Why do we need to re-brand or re-define these plans? I have provided a link for to retrieve a publication or eBook, this book includes many of the lessons learned and developed over the last 20 years. In this book I explain in detail (using example plan designs) just how useful a well designed and marketed limited plan can be. I am convinced these practical strategies can help grow your book, primarily by differentiating your knowledge and skills against your competitor who, by comparison, will look ill-informed and out of touch. We are selling perception of value, this is much harder to do with plans that create financial **barriers to care.
**Disincentives (deductible and coinsurance and higher shared costs)
Re-Branding and Re-Positioning Limited Medical Plans
As mentioned above, in our eBook, we explain why we have re-branded limited medical and major medical to reflect how they actually finance the delivery of healthcare. Limited Meds are identified as *Access/Incentive Based Plans, while traditional MMs we are called **Disincentive Based Plans. Below are examples of some of our eBook strategies.
*Access/Incentive (no deductibles or coinsurance, lower cost) **Disincentives (deductible and coinsurance and higher payroll deduction costs)
Example 1 – Over (ACA) Compliance
We point out that there is no need to over insure workers (providing minimum value plans and over priced MEC only) simply to comply with ACA. This over insurance tends to expose the employer to more cost and risk, while solving a problem that has very little effect on employers (the “B” penalty for Minimum Value) more importantly, it exposes the current broker’s lack of understanding of the marketplace and creates opportunity for you to compete for his/her client.
Example 2 – Turnover Reduction
By using increasingly richer plans, indexed to length of services, you can reward employee retention and greatly reduce turnover. The fact is, the cost of turnover far exceeds the cost of increased benefits.

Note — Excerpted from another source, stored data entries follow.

Definition demo_state : sys (Pkt := unit) (Data := Z) (L := option Z) := Eval vm_compute in
  default (HTM_init 2 0) (run_schedule demo_counter lcore_tid 8 demo_sched (HTM_init 2 0)).

Lemma demo_state_reachable : reachable demo_counter [0%nat; 1%nat] lcore_tid 8 0 demo_state.
Proof.
  apply (htm_schedule_reachable _ _ _ _ _ demo_sched (HTM_init 2 0)).
  - apply reach_init. intros c Hc. repeat (apply elem_of_cons in Hc as [->|Hc]; [lia|]).
    by apply not_elem_of_nil in Hc.
  - by apply (bool_decide_unpack _).
  - vm_compute. reflexivity.
Qed.

Lemma htm_excludes_and_progresses_witness : ∃ c, c ∈ [0%nat; 1%nat] ∧ spins c demo_state = false.
Proof.
  apply (htm_excludes_and_progresses demo_counter [0%nat; 1%nat] lcore_tid 8 0 demo_state).
  - intros c _. rewrite lcore_tid_spec. unfold NO_TID. lia.
  - intros c d _ _. rewrite !lcore_tid_spec. lia.
  - done.
  - exact demo_state_reachable.
Defined.

Lemma htm_serializable_witness :
  ∃ d, serial demo_counter 0 (log demo_state) d ∧ behind demo_counter [0%nat; 1%nat] demo_state d.
Proof.
  apply (htm_serializable demo_counter [0%nat; 1%nat] lcore_tid 8 0 demo_state).
  - intros c _. rewrite lcore_tid_spec. unfold NO_TID. lia.
  - intros c d _ _. rewrite !lcore_tid_spec. lia.
  - exact demo_state_reachable.
Defined.

(** With thread numbers both packets are counted. *)
Example demo_both_counted : shared demo_state = 2 ∧ length (log demo_state) = 2%nat.
Proof. done. Qed.

(** Without them nobody takes the lock: both cores are in the handler at once, both runs complete,
    and one of them is lost. *)
Example unnumbered_cores_lose_updates :
  (λ s, (sgl s, shared s, length (log s))) <$>
    run_schedule demo_counter (λ _, NO_TID) 8
      ((λ c, (c, (), false)) <$> (replicate 7 0%nat ++ replicate 7 1%nat ++ [0%nat; 1%nat; 0%nat; 1%nat]))
      (HTM_init 2 0) = Some (-1, 1, 2%nat).
Proof. vm_compute. reflexivity. Qed.
Lemma atomic_inv_reachable n s : creachable atomic_section n s → atomic_inv s.
Proof.
  induction 1 as [|s c s' _ [Hall Hc] Hs].
  - split; [apply in_section_init|]. intros i Hi. rewrite total_init. by apply lookup_replicate_2.
  - destruct (core_step_total _ _ atomic_nodup atomic_counts atomic_ends c s s' Hall Hs) as (Hall' & k & Hk & Hcase).
    split; [done|]. intros i Hi.
    destruct Hcase as [(_ & -> & ->)|(a & rest & ctrs & sp & k' & fin & Hp & Ha & _ & Hst & -> & _ & _ & ->)];
      [by apply Hc|done|].
    cbn [counters]. apply elem_of_app in Ha as [(j & -> & Hj)%list_elem_of_fmap|(j & -> & Hj)%list_elem_of_fmap];
      apply elem_of_seq in Hj; simpl in Hst; rewrite (Hc j ltac:(lia)) in Hst; simpl in Hst; injection Hst as <- <- <- <-;
      cbn [andb].
    + rewrite load_is_one, u32_succ. destruct (decide (i = j)) as [->|Hne].
      * rewrite list_lookup_insert_eq by (apply lookup_lt_is_Some; rewrite Hc by done; by eexists).
        by rewrite bool_decide_eq_true_2.
      * rewrite list_lookup_insert_ne, Hc, bool_decide_eq_false_2 by congruence. simpl. by rewrite Z.add_0_r.
    + rewrite Hc, bool_decide_eq_false_2 by done. simpl. by rewrite Z.add_0_r.
Qed.

(** ** Facts about the rest of a section, by looking at all of them *)

Lemma suffix_check (P : list access → bool) sec l :
  forallb (λ n, P (drop n sec)) (seq 0 (S (length sec))) = true → l `suffix_of` sec → P l = true.
Proof.
  intros Hall [p ->]. rewrite forallb_forall in Hall. specialize (Hall (length p)).
  rewrite drop_app_length in Hall. apply Hall. apply List.in_seq. rewrite length_app. lia.
Qed.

Example 3 – Lower Cost Alternative to Major Medical
Actively promoting Access Based plans as a viable alternative to major medical for low wage and even some moderate wage workers is a winning strategy. I believe that a high-level Access Plan ($150,000 limits) with some form of Critical Illness more than adequately protects those employees now covered by traditional (major med) insurance and does so at a much lower cost. Added to this is the fact that employees who are not being offered Major Medical can freely enroll in an exchange plan, assuring catastrophic coverage for themselves and thier family.

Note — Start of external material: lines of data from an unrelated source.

Lemma sorted_lookup ps i j p q : Sorted before ps → ps !! i = Some p → ps !! j = Some q → (i ≤ j)%nat →
  ts p ≤ ts q.
Proof.
  intros Hss%before_strong Hp Hq Hij.
  destruct (decide (i = j)) as [->|Hne]; [simplify_eq; lia|].
  revert i j Hp Hq Hij Hne. induction Hss as [|x l _ IH Hall]; intros [|i] [|j] Hp Hq Hij Hne; try done.
  - simpl in Hp. simplify_eq. simpl in Hq. apply before_ts. by eapply (Forall_lookup_1 _ _ _ _ Hall).
  - lia.
  - simpl in Hp, Hq. eapply IH; [done|done|lia|lia].
Qed.

Lemma last_time_bound ps p : Sorted before ps → p ∈ ps → ts p ≤ last_time ps.
Proof.
  intros Hs [i Hi]%list_elem_of_lookup. unfold last_time. rewrite last_lookup.
  pose proof (lookup_lt_Some _ _ _ Hi) as Hlt.
  destruct (lookup_lt_is_Some_2 ps (pred (length ps))) as [q Hq]; [lia|]. rewrite Hq. simpl.
  eapply (sorted_lookup ps); [done|done|done|lia].
Qed.

(** The times of the calls never decrease. *)
Lemma passes_sorted ps loops : Sorted before ps → Forall (λ p, 0 ≤ ts p) ps →
  StronglySorted Z.le (snd <$> passes ps loops).
Proof.
  intros Hs Hpos.
  assert (∀ n k, StronglySorted Z.le (snd <$> (seqZ k (Z.of_nat n) ≫= pass ps)) ∧
    Forall (λ t, k * last_time ps ≤ t) (snd <$> (seqZ k (Z.of_nat n) ≫= pass ps))) as Hall.
  2: { unfold passes. destruct (Z.le_gt_cases 0 loops) as [H0|H0].
       - rewrite <- (Z2Nat.id loops) by done. apply Hall.
       - rewrite seqZ_nil by lia. constructor. }
  assert (∀ k, Forall (λ t, k * last_time ps ≤ t ≤ (k + 1) * last_time ps) (snd <$> pass ps k)) as Hrange.
  { intros k. unfold pass. rewrite <- list_fmap_compose. apply Forall_fmap, Forall_forall. intros p Hp. simpl.
    pose proof (last_time_bound ps p Hs Hp). rewrite Forall_forall in Hpos. specialize (Hpos p Hp). lia. }
  assert (∀ k, StronglySorted Z.le (snd <$> pass ps k)) as Hpass.
  { intros k. unfold pass. rewrite <- list_fmap_compose.
    apply before_strong in Hs as Hss.
    generalize (last_time ps). intros T. clear -Hss. induction Hss as [|x l _ IH Hx]; [constructor|].
    simpl. constructor; [done|]. apply Forall_fmap. eapply Forall_impl; [exact Hx|]. intros q Hq%before_ts. simpl in *. lia. }
  assert (0 ≤ last_time ps) as HT.
  { unfold last_time. destruct (last ps) as [q|] eqn:E; [|done]. simpl.
    apply last_Some_elem_of in E. rewrite Forall_forall in Hpos. by apply Hpos. }
  induction n as [|n IH]; intros k; [split; constructor|]. rewrite seqZ_cons by lia.
  replace (Z.pred (Z.of_nat (S n))) with (Z.of_nat n) by lia. cbn [mbind list_bind]. rewrite fmap_app.
  destruct (IH (Z.succ k)) as [Hst Hlow]. split.
  - apply StronglySorted_app_2; [|apply Hpass|exact Hst].
    intros x y Hx Hy. rewrite Forall_forall in Hlow. specialize (Hlow y Hy).
    pose proof (Hrange k) as Hr. rewrite Forall_forall in Hr. specialize (Hr x Hx). lia.
  - apply Forall_app. split; [eapply Forall_impl; [apply Hrange|]; simpl; lia|].
    eapply Forall_impl; [exact Hlow|]. simpl. intros t Ht. lia.
Qed.

(** The fields that [nf_process] cannot change. *)
Definition meta (p : pkt) : Z * Z * Z := (ts p, pktlen p, pkt_device p).

Section passes.
Context {State : Type} (nf_process : Z → list Z → Z → Z → State → option (State * list Z)).
Hypothesis nf_total : ∀ d b l t st, is_Some (nf_process d b l t st).
Context (ps : list pkt).
Hypothesis ps_sorted : Sorted before ps.
Hypothesis ps_times : Forall (λ p, 0 ≤ ts p) ps.

Lemma ps_at i p : ps !! i = Some p → 0 ≤ ts p ≤ last_time ps.
Proof.
  intros Hi. apply list_elem_of_lookup_2 in Hi as Hin. split; [|by apply last_time_bound].
  rewrite Forall_forall in ps_times. by apply ps_times.
Qed.

Lemma pass_spec k qs st calls last :
  meta <$> qs = meta <$> ps → 0 ≤ k → zlen ps < 2 ^ 32 → (k + 1) * last_time ps < 2 ^ 63 →
  last = k * last_time ps →
  ∃ qs' st', for_each 0 (zlen qs) (replay_packet nf_process (k * last_time ps)) (qs, st, calls, last) =
      Some (qs', st', calls ++ pass ps k, (k + 1) * last_time ps) ∧ meta <$> qs' = meta <$> ps.
Proof.
  intros Hm Hk Hn Hb ->. set (T := last_time ps) in *.
  assert (zlen qs = zlen ps) as Hl.
  { apply (f_equal length) in Hm. rewrite !length_fmap in Hm. unfold zlen. lia. }
  assert (0 ≤ T) as HT.
  { unfold T, last_time. destruct (list.last ps) as [q|] eqn:E; [|done]. simpl.
    apply last_Some_elem_of in E. rewrite Forall_forall in ps_times. by apply ps_times. }
  destruct (for_each_rule (λ i '(qs', st', cs, l), meta <$> qs' = meta <$> ps ∧
      cs = calls ++ take (Z.to_nat i) (pass ps k) ∧
      (if i =? 0 then l = k * T else ∃ p, ps !! Z.to_nat (i - 1) = Some p ∧ l = ts p + k * T)) 0 (zlen qs)
    (replay_packet nf_process (k * T)) (qs, st, calls, k * T)) as ([[[qs' st'] cs] l] & -> & Hm' & -> & Hlast);
    [unfold zlen; lia|lia|by rewrite app_nil_r| |].
  - intros i [[[qs' st'] cs] l] Hi (Hm' & -> & Hlast). unfold replay_packet.
    destruct (lookup_lt_is_Some_2 ps (Z.to_nat i)) as [p Hp]; [unfold zlen in *; lia|].
    assert (∃ q, qs' !! Z.to_nat i = Some q ∧ meta q = meta p) as (q & Hq & Hmq).
    { apply (f_equal (.!! Z.to_nat i)) in Hm'. rewrite !list_lookup_fmap, Hp in Hm'.
      destruct (qs' !! Z.to_nat i) as [q|]; [|done]. injection Hm'. intros. exists q. split; [done|].
      unfold meta. congruence. }
    unfold meta in Hmq. injection Hmq as Ht Hpl Hdev.
    rewrite rd_lookup, Hq by lia. cbn [mbind option_bind]. rewrite Ht, Hpl, Hdev.
    pose proof (ps_at _ _ Hp) as Htp. fold T in Htp.
    rewrite (u64_small (k * T)) by lia. rewrite u64_small by lia. rewrite s64_small by lia.
    destruct (nf_total (u16 (pkt_device p)) (pkt_bytes q) (u16 (pktlen p)) (ts p + k * T) st') as [[st2 b] ->].
    cbn [mbind option_bind].
    assert (length qs' = length ps) as Hlq.
    { apply (f_equal length) in Hm'. by rewrite !length_fmap in Hm'. }
    rewrite wr_Some by (unfold zlen in *; lia). cbn [mbind option_bind]. eexists. split; [done|]. cbv beta iota.
    split_and!.
    + rewrite list_fmap_insert, Hm'. apply list_insert_id. by rewrite list_lookup_fmap, Hp.
    + rewrite <- app_assoc. f_equal. replace (Z.to_nat (i + 1)) with (S (Z.to_nat i)) by lia.
      symmetry. apply take_S_r. unfold pass. rewrite list_lookup_fmap, Hp. done.
    + destruct (Z.eqb_spec (i + 1) 0); [lia|]. exists p. split; [|done]. by rewrite Z.add_simpl_r.
  - exists qs', st'. split; [|done]. do 2 f_equal.
    + do 2 f_equal. apply firstn_all2. unfold pass. rewrite length_fmap. unfold zlen in *. lia.
    + revert Hlast. destruct (Z.eqb_spec (zlen qs) 0) as [H0|H0]; intros Hlast.
      * assert (T = 0) as HT0; [|rewrite Hlast, HT0; lia].
        subst T. destruct ps; [done|unfold zlen in *; simpl in *; lia].
      * destruct Hlast as (p & Hp & ->). subst T. unfold last_time. rewrite last_lookup.
        replace (pred (length ps)) with (Z.to_nat (zlen qs - 1)) by (unfold zlen in *; lia).
        rewrite Hp. simpl. lia.
Qed.

Lemma worker_spec loops st :
  0 ≤ loops < 2 ^ 32 → zlen ps < 2 ^ 32 → loops * last_time ps < 2 ^ 63 →
  ∃ st', worker_main nf_process loops ps st = Some (st', passes ps loops).
Proof.
  intros Hl Hn Hb. unfold worker_main.
  destruct (for_each_rule (λ k '(qs, st', cs, l, b), meta <$> qs = meta <$> ps ∧ cs = passes ps k ∧
      b = k * last_time ps ∧ l = b) 0 loops
    (λ _ '(ps, st, calls, last_ts, base_ts),
      '(ps, st, calls, last_ts) ← for_each 0 (zlen ps) (replay_packet nf_process base_ts) (ps, st, calls, last_ts);
      Some (ps, st, calls, last_ts, last_ts)) (ps, st, [], 0, 0))
    as ([[[[qs st'] cs] l] b] & -> & Hm & -> & _); [lia|lia|done| |].
  - intros k [[[[qs st'] cs] l] b] Hk (Hm & -> & -> & ->).
    assert (0 ≤ last_time ps) as HT.
    { unfold last_time. destruct (list.last ps) as [q|] eqn:E; [|done]. simpl.
      apply last_Some_elem_of in E. rewrite Forall_forall in ps_times. by apply ps_times. }
    destruct (pass_spec k qs st' (passes ps k) (k * last_time ps) Hm) as (qs' & st2 & -> & Hm');
      [lia|done|nia|done|].
    cbn [mbind option_bind]. eexists. split; [done|]. cbv beta iota. split_and!; [done| |done|done].
    unfold passes. replace (k + 1) with (k + 1)%Z by done. rewrite seqZ_app by lia. rewrite bind_app.
    simpl. by rewrite app_nil_r, Z.add_0_l.
  - cbn [mbind option_bind]. by eexists.
Qed.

I realize some of what I am proposing is controversial and many of you will disagree with my implication that Access Based plans are inherently more favorably viewed by employees. I feel comfortable that these plans better serve the working class employee by providing less financial constraint on utilization, therefore viewed by these employees, as providing a more valuable employee benefit than traditional plans with disincentives to restrict utilization.